To give just one example from last week, I was looking to buy some toothpaste and, since the main street of Lawrence is now given over to boutiques and restaurants, finding some within walking distance of my hotel was clearly going to be a challenge. But everyone I asked was anxious to help me. One waitress went in search of her manager and both had a long discussion with me on the sidewalk about whether there was a drugstore near enough for me to get to. ‘There was one on the corner until last year,’ the manager said, ‘but it’s not there now. We ought to do something about getting one back here, downtown.’ The barista in Starbucks was equally keen to chat – also filling me in at length on the demise of the local drug store – before finally saying to me: ‘You’re not from round here, are you?’

The next morning, when I left the hotel, at least three separate people who I had chatted to about my search for toothpaste the previous day waved good morning to me. Being anonymous in London is easy. Anonymous in Lawrence quite impossible.

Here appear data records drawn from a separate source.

(* ===== verification/Device.v ===== *)
(** * Devices (device/device.rs, discovery.rs, manager.rs, mac.rs, link.rs,
    capabilities.rs, statistics.rs)

    What the daemon knows of an interface, how it is classified, the registry
    that keeps the daemon's own state across rescans, and MAC addresses as
    text. *)

From Stdlib Require Import Ascii String.
From S2P Require Import Prelude RustStr IpAddr Dhcp4 Sys Netlink IpLayer Persistence.

(** ** Data *)

Inductive DeviceType :=
| DtEthernet | DtWiFi | DtLoopback | DtBridge | DtBond | DtVlan | DtTunnel | DtVpn | DtBluetooth
| DtVirtual | DtUnknown.
#[export] Instance DeviceType_eq_dec : EqDecision DeviceType.
Proof. solve_decision. Defined.
Definition device_type_name (t : DeviceType) : string :=
  match t with
  | DtEthernet => "ethernet" | DtWiFi => "wifi" | DtLoopback => "loopback" | DtBridge => "bridge"
  | DtBond => "bond" | DtVlan => "vlan" | DtTunnel => "tunnel" | DtVpn => "vpn"
  | DtBluetooth => "bluetooth" | DtVirtual => "virtual" | DtUnknown => "unknown"
  end.

Inductive DeviceState :=
| Unmanaged | Unavailable | Disconnected | Connecting | IpConfiguring | Activated | Deactivating | DsFailed.
#[export] Instance DeviceState_eq_dec : EqDecision DeviceState.
Proof. solve_decision. Defined.
Definition is_connected (s : DeviceState) : bool := bool_decide (s = Activated).

Record NetworkDevice := mkDevice {
  dev_name : string;
  dev_index : Z;
  dev_type : DeviceType;
  dev_state : DeviceState;
  mac_address : option string;
  dev_mtu : Z;
  ipv4_addresses : list string;
  ipv6_addresses : list string;
  carrier : bool;
  driver : option string;
  active_connection : option string
}.
Definition is_wireless (d : NetworkDevice) : bool := bool_decide (dev_type d = DtWiFi).
Definition with_state (d : NetworkDevice) (s : DeviceState) : NetworkDevice :=
  mkDevice (dev_name d) (dev_index d) (dev_type d) s (mac_address d) (dev_mtu d) (ipv4_addresses d)
    (ipv6_addresses d) (carrier d) (driver d) (active_connection d).
Definition with_active (d : NetworkDevice) (a : option string) : NetworkDevice :=
  mkDevice (dev_name d) (dev_index d) (dev_type d) (dev_state d) (mac_address d) (dev_mtu d)
    (ipv4_addresses d) (ipv6_addresses d) (carrier d) (driver d) a.

(** ** MAC addresses *)

Definition mac_format (mac : list Z) : string := join ":" (map hex2 mac).

Fixpoint mac_octets (bad : NetworkError) (parts : list string) : outcome (list Z) :=
  match parts with
  | [] => Ok []
  | p :: parts =>
      b ← ok_or (parse_uint_radix 8 16 p) bad;
      rest ← mac_octets bad parts;
      Ok (b :: rest)
  end.
Definition mac_parse (s : string) : outcome (list Z) :=
  let bad := Parse ("'" +:+ s +:+ "' is not a MAC address") in
  let parts := split_by (fun c => Ascii.eqb c ":" || Ascii.eqb c "-") s in
  if negb (bool_decide (length parts = 6%nat)) then Err bad
  else mac_octets bad parts.

(** ** Capabilities *)

Record DeviceCapabilities := mkCapabilities {
  can_scan : bool; can_hotspot : bool; supports_carrier_detect : bool; is_virtual : bool
}.
Definition detect (t : DeviceType) : DeviceCapabilities :=
  match t with
  | DtWiFi => mkCapabilities true true true false
  | DtEthernet => mkCapabilities false false true false
  | DtBridge | DtBond | DtVlan | DtTunnel | DtVpn | DtVirtual => mkCapabilities false false false true
  | DtBluetooth => mkCapabilities true false false false
  | DtLoopback | DtUnknown => mkCapabilities false false false false
  end.

(** ** Counters *)

Record DeviceStatistics := mkStatistics {
  rx_bytes : Z; tx_bytes : Z; rx_packets : Z; tx_packets : Z;
  rx_errors : Z; tx_errors : Z; rx_dropped : Z; tx_dropped : Z
}.
Definition saturating_sub (a b : Z) : Z := Z.max 0 (a - b).
Definition delta (prev cur : DeviceStatistics) : DeviceStatistics :=
  mkStatistics
    (saturating_sub (rx_bytes cur) (rx_bytes prev)) (saturating_sub (tx_bytes cur) (tx_bytes prev))
    (saturating_sub (rx_packets cur) (rx_packets prev)) (saturating_sub (tx_packets cur) (tx_packets prev))
    (saturating_sub (rx_errors cur) (rx_errors prev)) (saturating_sub (tx_errors cur) (tx_errors prev))
    (saturating_sub (rx_dropped cur) (rx_dropped prev)) (saturating_sub (tx_dropped cur) (tx_dropped prev)).

(** [{:?}] of a [Duration] of whole seconds *)
Definition seconds_debug (nanos : Z) : string := dec (nanos / 1000000000) +:+ "s".

Definition sys_path (name leaf : string) : string := path_join (path_join "/sys/class/net" name) leaf.
(** [Path::file_name]: the last component, unless it is [..]. *)
Definition last_component (p : string) : option string :=
  match rev (List.filter (fun c => negb (bool_decide (c = "" \/ c = "."))) (split "/" p)) with
  | c :: _ => if bool_decide (c = "..") then None else Some c
  | [] => None
  end.

(** The kinds [classify] tells apart. *)
Definition classify_kind (kind : string) : DeviceType :=
  if String.eqb kind "bridge" then DtBridge
  else if String.eqb kind "bond" then DtBond
  else if String.eqb kind "vlan" then DtVlan
  else if existsb (String.eqb kind) ["wireguard"; "gre"; "gretap"; "ipip"; "sit"; "vxlan"]
  then (if String.eqb kind "wireguard" then DtVpn else DtTunnel)
  else if existsb (String.eqb kind) ["tun"; "tap"] then DtTunnel
  else DtVirtual.

Section Discovery.
Context {W : Type} `{FileSystem W} `{Sockets W} `{Clock W} `{NlEnv}.

Definition classify (iface : Interface) : M W DeviceType :=
  if is_loopback iface then mret DtLoopback
  else match if_kind iface with
  | Some kind => mret (classify_kind kind)
  | None =>
      w1 ← observe (fs_exists (sys_path (if_name iface) "wireless"));
      w2 ← (if (w1 : bool) then mret true else observe (fs_exists (sys_path (if_name iface) "phy80211")));
      if (w2 : bool) then mret DtWiFi
      else if starts_with "bnep" (if_name iface) then mret DtBluetooth
      else
        d ← observe (fs_exists (sys_path (if_name iface) "device"));
        mret (if (d : bool) then DtEthernet else DtUnknown)
  end.

Definition driver_of (name : string) : M W (option string) :=
  r ← io_match (fs_read_link (sys_path name "device/driver"));
  mret (match r with inl link => last_component link | inr _ => None end).

Definition format_mac (mac : list Z) : string := join ":" (map hex2 mac).
Definition address_text (a : Address) : string := show_ip (ad_ip a) +:+ "/" +:+ dec (ad_prefixlen a).

Definition device_of (addrs : list Address) (iface : Interface) : M W NetworkDevice :=
  device_type ← classify iface;
  let of_family f := map address_text
    (List.filter (fun a => (ad_index a =? if_index iface) && f (ad_ip a)) addrs) in
  let state := if is_up iface
               then (if has_carrier iface then Disconnected else Unavailable) else Unavailable in
  drv ← driver_of (if_name iface);
  mret (mkDevice (if_name iface) (wrap 32 (if_index iface)) device_type state
          (option_map format_mac (if_hwaddr iface)) (if_mtu iface) (of_family is_ipv4) (of_family is_ipv6)
          (has_carrier iface) drv None).
Fixpoint devices_of (addrs : list Address) (ifaces : list Interface) : M W (list NetworkDevice) :=
  match ifaces with
  | [] => mret []
  | i :: ifaces => d ← device_of addrs i; ds ← devices_of addrs ifaces; mret (d :: ds)
  end.
Definition scan : M W (list NetworkDevice) :=
  ifaces ← interface_list;
  r ← attempt (address_list None);
  devices_of (match r with inl addrs => addrs | inr _ => [] end) ifaces.

(** ** Links (device/link.rs) *)

Definition bring_up (index : Z) : M W unit := set_up index.
Definition bring_down (index : Z) : M W unit := set_down index.
Fixpoint carrier_loop (fuel : nat) (index start timeout : Z) : M W unit :=
  match fuel with
  | O => lift (Panic "fuel")
  | S fuel =>
      iface ← get_by_index index;
      if has_carrier iface then mret tt
      else
        now ← instant_now;
        if timeout <=? now - start
        then throw (Timeout ("no carrier on interface index " +:+ dec_signed index +:+ " after "
                             +:+ seconds_debug timeout))
        else effect (clk_sleep 200000000) ;; carrier_loop fuel index start timeout
  end.
Definition wait_for_carrier (fuel : nat) (index timeout : Z) : M W unit :=
  start ← instant_now; carrier_loop fuel index start timeout.
Definition mac_set (index : Z) (mac : list Z) : M W unit := set_hwaddr index mac.

Definition read_counter (name counter : string) : M W Z :=
  let path := path_join (path_join (path_join "/sys/class/net" name) "statistics") counter in
  r ← io_match (fs_read path);
  mret (match r with inl s => default 0 (parse_uint 64 (trim s)) | inr _ => 0 end).
Definition statistics_read (name : string) : M W DeviceStatistics :=
  a ← read_counter name "rx_bytes";
  b ← read_counter name "tx_bytes";
  c ← read_counter name "rx_packets";
  d ← read_counter name "tx_packets";
  e ← read_counter name "rx_errors";
  f ← read_counter name "tx_errors";
  g ← read_counter name "rx_dropped";
  h ← read_counter name "tx_dropped";
  mret (mkStatistics a b c d e f g h).
End Discovery.

(** ** The registry *)

Definition registry := gmap string NetworkDevice.

(** [refresh]'s merge of a scan into the registry. *)
Definition merge_device (old : registry) (unmanaged : list string) (d : NetworkDevice) : NetworkDevice :=
  if existsb (fun u => String.eqb u (dev_name d)) unmanaged then with_state d Unmanaged
  else match old !! dev_name d with
       | Some e => with_active (with_state d (dev_state e)) (active_connection e)
       | None => d
       end.
Definition merge_step (old : registry) (unmanaged : list string) (next : registry) (d : NetworkDevice)
  : registry := let d := merge_device old unmanaged d in <[dev_name d := d]> next.
Definition merge_scan (old : registry) (unmanaged : list string) (scanned : list NetworkDevice) : registry :=
  fold_left (merge_step old unmanaged) scanned ∅.

Section Registry.
Context {W : Type} `{FileSystem W} `{Sockets W} `{NlEnv}.
(** On an error the registry is left as it was. *)
Definition refresh (old : registry) (unmanaged : list string) : M W registry :=
  scanned ← scan; mret (merge_scan old unmanaged scanned).
End Registry.
Definition registry_get (r : registry) (name : string) : option NetworkDevice := r !! name.
Definition set_device_state (r : registry) (name : string) (s : DeviceState) : registry :=
  alter (fun d => with_state d s) name r.
Definition registry_remove (r : registry) (name : string) : registry := delete name r.

(** ** Hotplug *)

Inductive HotplugEvent :=
| LinkAdded (name : string) | LinkRemoved (name : string) | LinkChanged (name : string)
| AddressChanged (name : string).
Definition hotplug_of (ev : RawEvent) : HotplugEvent :=
  match ev with
  | LinkNew name => LinkAdded name
  | LinkDel name => LinkRemoved name
  | AddrNew index | AddrDel index => AddressChanged (dec_signed index)
  end.

(** ** The registry keeps what the kernel does not know *)

Lemma merge_device_name old un d : dev_name (merge_device old un d) = dev_name d.
Proof. unfold merge_device. destruct (existsb _ un); [done|]. by destruct (old !! dev_name d). Qed.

Any discussion about National Identity leads to generalizations, every historian knows that. But widespread travel tells us that there is such a thing as National Identity – visit Japan if you don’t believe me. And the various component parts of American National Identity I detected over the years in places like Lawrence – friendliness, optimism, self-confidence – was exactly how many British people described American GIs when they came to Britain during the war. But there is something else, which you don’t discover unless you cross these people. Which is a ruthless belief that right is on their side, and that they will pursue to the last anyone who attacks them and their fundamental, unshakable values.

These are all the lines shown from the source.